» ASSIGNMENT
Among the records, which lines hold the word "role"? Pick them out.

Data entries:
━━━━━━━━━━━━━━━━━━━━━━━━━━━━━━

Definition TradeIntent : model := Model "trade_intents"
  (checks
     [("strategy" IN strategies_4, "strategy"); ("execution_mode" == "notify_only", "execution_mode");
      ("time_in_force" == "day", "time_in_force"); ("status" IN INTENT_STATUSES, "status");
      (reference_price_type_check, "trigger_reference_price_type"); (positive "quantity_lots", "quantity_lots");
      (target_price_presence_4, "target_price_presence");
      ("transaction_mode" IN ["single_notification"; "partial_fill_allowed"], "transaction_mode");
      ("notification_mode" == "single", "notification_mode"); ("filled_quantity_lots" >=# 0, "filled_quantity_lots");
      (trailing_fields_presence, "trailing_fields_presence"); (trail_value_range, "trail_value_range");
      (absent_or_positive "baseline", "baseline_positive");
      (absent_or_positive "dynamic_trigger_price", "dynamic_trigger_price");
      (twap_fields_presence, "twap_fields_presence");
      (IsNull "twap_interval_seconds" OR twap_interval_range, "twap_interval_seconds");
      (IsNull "twap_available_slice_count" OR twap_available_range, "twap_available_slice_count");
      (IsNull "twap_materialized_slice_count" OR twap_materialized_range, "twap_materialized_slice_count")])
  [("ix_trade_intents_owner_status_trading_date",
    plain_index "trade_intents" ["owner_user_id"; "status"; "trading_date"]);
   ("ix_trade_intents_symbol_status_trading_date", plain_index "trade_intents" ["symbol"; "status"; "trading_date"]);
   ("uq_trade_intents_active_duplicate",
    null_safe_unique_index "trade_intents"
      ["owner_user_id"; "symbol"; "strategy"; "target_price_effective"; "trail_mode"; "trail_value"; "quantity_lots";
       "trading_date"] live);
   ("uq_trade_intents_active_twap_duplicate",
    unique_index "trade_intents" ["owner_user_id"; "symbol"; "position_side"; "trading_date"]
      (Some ("strategy" == "twap_order" AND live)))]
  (timestamps ++
   [primary_key "id" TUuid; user_id_of "owner_user_id"; symbol_of] ++
   map plain
     [required "strategy" TText; required "execution_mode" TText; required "quantity_lots" TInteger;
      optional "target_price_original" price_type; optional "target_price_effective" price_type;
      required "trigger_reference_price_type" TText; required "trading_date" TDate; required "time_in_force" TText;
      required "status" TText; optional "cancelled_at" TTimestamptz; optional "triggered_at" TTimestamptz;
      defaulted "transaction_mode" TText (Literal (Text "single_notification"));
      defaulted "notification_mode" TText (Literal (Text "single"));
      defaulted "filled_quantity_lots" TInteger (Literal (Int 0)); optional "last_fill_at" TTimestamptz;
      optional "trail_mode" TText; optional "trail_value" price_type; optional "baseline" price_type;
      optional "dynamic_trigger_price" price_type; optional "baseline_updated_at" TTimestamptz;
      optional "position_side" TText; optional "twap_interval_seconds" TInteger; optional "twap_end_time" TTime;
      optional "twap_start_at" TTimestamptz; optional "twap_end_at" TTimestamptz;
      optional "twap_available_slice_count" TInteger; optional "twap_materialized_slice_count" TInteger]).

Definition notification_of (c : string) : mapped := foreign_key "notifications" "id" Unnamed (plain (optional c TUuid)).

Definition TwapSlice : model := Model "twap_slices"
  (checks twap_slice_checks)
  [("uq_twap_slices_intent_sequence", unique_index "twap_slices" ["trade_intent_id"; "sequence_no"] None);
   ("ix_twap_slices_due", plain_index "twap_slices" ["status"; "scheduled_at"]);
   ("ix_twap_slices_price_followup_due", plain_index "twap_slices" ["price_followup_required"; "next_price_followup_at"])]
  (timestamps ++
   [primary_key "id" TUuid; foreign_key "trade_intents" "id" Unnamed (plain (required "trade_intent_id" TUuid));
    user_id_of "owner_user_id"; symbol_of; notification_of "primary_notification_id";
    notification_of "price_followup_notification_id"] ++
   map plain
     [required "sequence_no" TInteger; required "scheduled_at" TTimestamptz; required "planned_quantity_lots" TInteger;
      required "status" TText; optional "notified_at" TTimestamptz; optional "primary_price_available" TBoolean;
      optional "primary_reference_price" price_type; optional "primary_reference_price_type" TText;
      optional "primary_quote_time" TTimestamptz;
      defaulted "price_followup_required" TBoolean (Literal (Flag false));
      defaulted "price_followup_attempts" TInteger (Literal (Int 0));
      optional "next_price_followup_at" TTimestamptz; optional "price_followup_sent_at" TTimestamptz]).

Definition TelegramIntentInteraction : model := Model "telegram_intent_interactions"
  (checks
     [("kind" IN ["clarification"; "draft"], "telegram_intent_interaction_kind");
      ("status" IN ["pending"; "confirming"; "confirmed"; "cancelled"; "expired"; "superseded"],
       "telegram_intent_interaction_status");
      ("capability_id" IN ["limit_buy"; "limit_sell"; "market_buy"; "market_sell"],
       "telegram_intent_interaction_capability");
      ("strategy" IN ["limit_buy_order"; "limit_sell_order"; "market_buy_order"; "market_sell_order"],
       "telegram_intent_interaction_strategy");
      ("clarification_attempt_count" >=# 0, "telegram_intent_interaction_attempt_count")])
  [("uq_telegram_intent_interactions_chat_pending",
    unique_index "telegram_intent_interactions" ["telegram_chat_id"] (Some ("status" IN ["pending"; "confirming"])));
   ("ix_telegram_intent_interactions_chat_status",
    plain_index "telegram_intent_interactions" ["telegram_chat_id"; "status"]);
   ("ix_telegram_intent_interactions_expires_at", plain_index "telegram_intent_interactions" ["status"; "expires_at"])]
  (timestamps ++
   [primary_key "id" TUuid; user_id_of "owner_user_id";
    foreign_key "trade_intent_core" "id" Unnamed (plain (optional "created_trade_intent_id" TUuid))] ++
   map plain
     [required "telegram_chat_id" TText; optional "bot_message_id" TInteger; required "kind" TText;
      required "capability_id" TText; required "strategy" TText; defaulted "payload" TJsonb (Literal (Jsonb "{}"));
      defaulted "missing_fields" TJsonb (Literal (Jsonb "[]"));
      defaulted "clarification_attempt_count" TInteger (Literal (Int 0)); required "status" TText;
      required "expires_at" TTimestamptz; optional "confirmed_at" TTimestamptz]).

(** The checks and the values the trigger tables of both tracks have. *)
Definition trigger_checks : list (cond * string) :=
  [(reference_price_type_check, "trigger_reference_price_type"); (fallback_consistency, "fallback_consistency");
   (positive "target_price_effective", "target_price_effective"); (positive "trigger_price", "trigger_price");
   ("filled_quantity_lots" >=# 0, "filled_quantity_lots");
   (absent_or_positive "baseline_at_trigger", "baseline_at_trigger");
   (absent_or_positive "dynamic_trigger_price_at_trigger", "dynamic_trigger_price_at_trigger")].

Definition trigger_columns : list mapped :=
  map plain
    [required "quote_snapshot" TJsonb; required "target_price_effective" price_type; required "trigger_price" price_type;
     required "trigger_reference_price_type" TText; defaulted "fallback_used" TBoolean (Literal (Flag false));
     defaulted "filled_quantity_lots" TInteger (Literal (Int 0)); optional "baseline_at_trigger" price_type;
     optional "dynamic_trigger_price_at_trigger" price_type; defaulted "triggered_at" TTimestamptz Now; created_at].

Definition TriggerEvent : model := Model "trigger_events"
  (checks trigger_checks) []
  ([primary_key "id" TUuid;
    unique (foreign_key "trade_intents" "id" Unnamed (plain (required "trade_intent_id" TUuid)));
    user_id_of "owner_user_id"; symbol_of] ++ trigger_columns).

Definition SystemFlag : model := Model "system_flags" [] []
  [primary_key "flag_key" TText; plain (defaulted "enabled" TBoolean (Literal (Flag false)));
   foreign_key "users" "id" Unnamed (plain (optional "updated_by" TUuid)); plain updated_at;
   plain (optional "reason" TText)].

Definition IdempotencyKey : model := Model "idempotency_keys"
  [UQ ["user_id"; "key"] (Named "uq_idempotency_keys_user_id_key")]
  [("ix_idempotency_keys_expires_at", plain_index "idempotency_keys" ["expires_at"])]
  (primary_key "id" TUuid :: user_id_of "user_id" ::
   map plain
     [required "key" TText; required "endpoint" TText; required "request_hash" TText;
      required "response_snapshot" TJsonb; required "status" TText; created_at; required "expires_at" TTimestamptz]).

Definition Notification : model := Model "notifications"
  (checks [("type" IN notification_types_3, "type"); (triggers_of_one_track, "triggered_notification_intent")])
  [("ix_notifications_owner_created_at",
    Index "notifications" false [("owner_user_id", false); ("created_at", true)] false None);
   ("ix_notifications_owner_read_at", plain_index "notifications" ["owner_user_id"; "read_at"])]
  ([primary_key "id" TUuid; user_id_of "owner_user_id";
    foreign_key "trade_intents" "id" Unnamed (plain (optional "trade_intent_id" TUuid));
    indexed (foreign_key "trade_intent_core" "id" Unnamed (plain (optional "trade_intent_core_id" TUuid)))] ++
   map plain
     [required "type" TText; required "rendered_title" TText; required "rendered_body" TText;
      optional "read_at" TTimestamptz; created_at; updated_at]).

(** ** [db/models/auth.py] *)

Definition User : model := Model "users"
  (checks [("role" IN ["user"; "admin"], "role"); ("status" IN ["invited"; "active"; "disabled"], "status")])
  [("ix_users_status_role", plain_index "users" ["status"; "role"])]
  (timestamps ++
   [primary_key "id" TUuid; unique (plain (required "email" TCitext))] ++
   map plain
     [optional "password_hash" TText; required "role" TText; required "status" TText;
      defaulted "mfa_enabled" TBoolean (Literal (Flag false)); optional "mfa_secret_encrypted" TBytea;
      optional "disabled_at" TTimestamptz]).

Definition token_hash : mapped := unique (plain (required "token_hash" TText)).

Definition Invitation : model := Model "invitations" []
  [("uq_invitations_active_per_user", unique_index "invitations" ["user_id"] (Some unconsumed))]
  ([primary_key "id" TUuid; user_id_of "user_id"; token_hash; user_id_of "created_by_admin_id"] ++
   map plain
     [required "expires_at" TTimestamptz; optional "consumed_at" TTimestamptz; optional "revoked_at" TTimestamptz;
      created_at]).

Definition PasswordReset : model := Model "password_resets" [] []
  ([primary_key "id" TUuid; user_id_of "user_id"; token_hash] ++
   map plain
     [required "expires_at" TTimestamptz; optional "consumed_at" TTimestamptz; optional "requested_ip" TInet; created_at]).

Definition RefreshToken : model := Model "refresh_tokens"
  (checks [(IsNull "revoked_reason" OR "revoked_reason" IN REVOKED_REASONS, "revoked_reason")])
  [("ix_refresh_tokens_user_revoked", plain_index "refresh_tokens" ["user_id"; "revoked_at"])]
  ([primary_key "id" TUuid; user_id_of "user_id"; token_hash;
    foreign_key "refresh_tokens" "id" Unnamed (plain (optional "parent_token_id" TUuid))] ++
   map plain
     [defaulted "issued_at" TTimestamptz Now; required "expires_at" TTimestamptz; optional "revoked_at" TTimestamptz;
      optional "revoked_reason" TText; optional "user_agent" TText; optional "ip" TInet;
      defaulted "mfa_verified" TBoolean (Literal (Flag false))]).

Definition RateLimitBucket : model := Model "rate_limit_buckets" [] []
  [primary_key "bucket_key" TText; plain (required "tokens" (TNumeric None)); plain updated_at].

Definition AuditEvent : model := Model "audit_events"
  (checks [("actor_type" IN ["user"; "system"; "admin"], "actor_type")])
  [("ix_audit_events_event_type_occurred_at", plain_index "audit_events" ["event_type"; "occurred_at"]);
   ("ix_audit_events_actor_id_occurred_at", plain_index "audit_events" ["actor_id"; "occurred_at"])]
  (primary_key "id" TUuid ::
   map plain
     [required "event_type" TText; required "actor_type" TText; optional "actor_id" TUuid;
      defaulted "occurred_at" TTimestamptz Now; defaulted "metadata" TJsonb (Literal (Jsonb "{}"));
      optional "request_id" TText]).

━━━━━━━━━━━━━━━━━━━━━━━━━━━━━━

» ANSWER TO THE EXERCISE
  (checks [("role" IN ["user"; "admin"], "role"); ("status" IN ["invited"; "active"; "disabled"], "status")])
  [("ix_users_status_role", plain_index "users" ["status"; "role"])]
     [optional "password_hash" TText; required "role" TText; required "status" TText;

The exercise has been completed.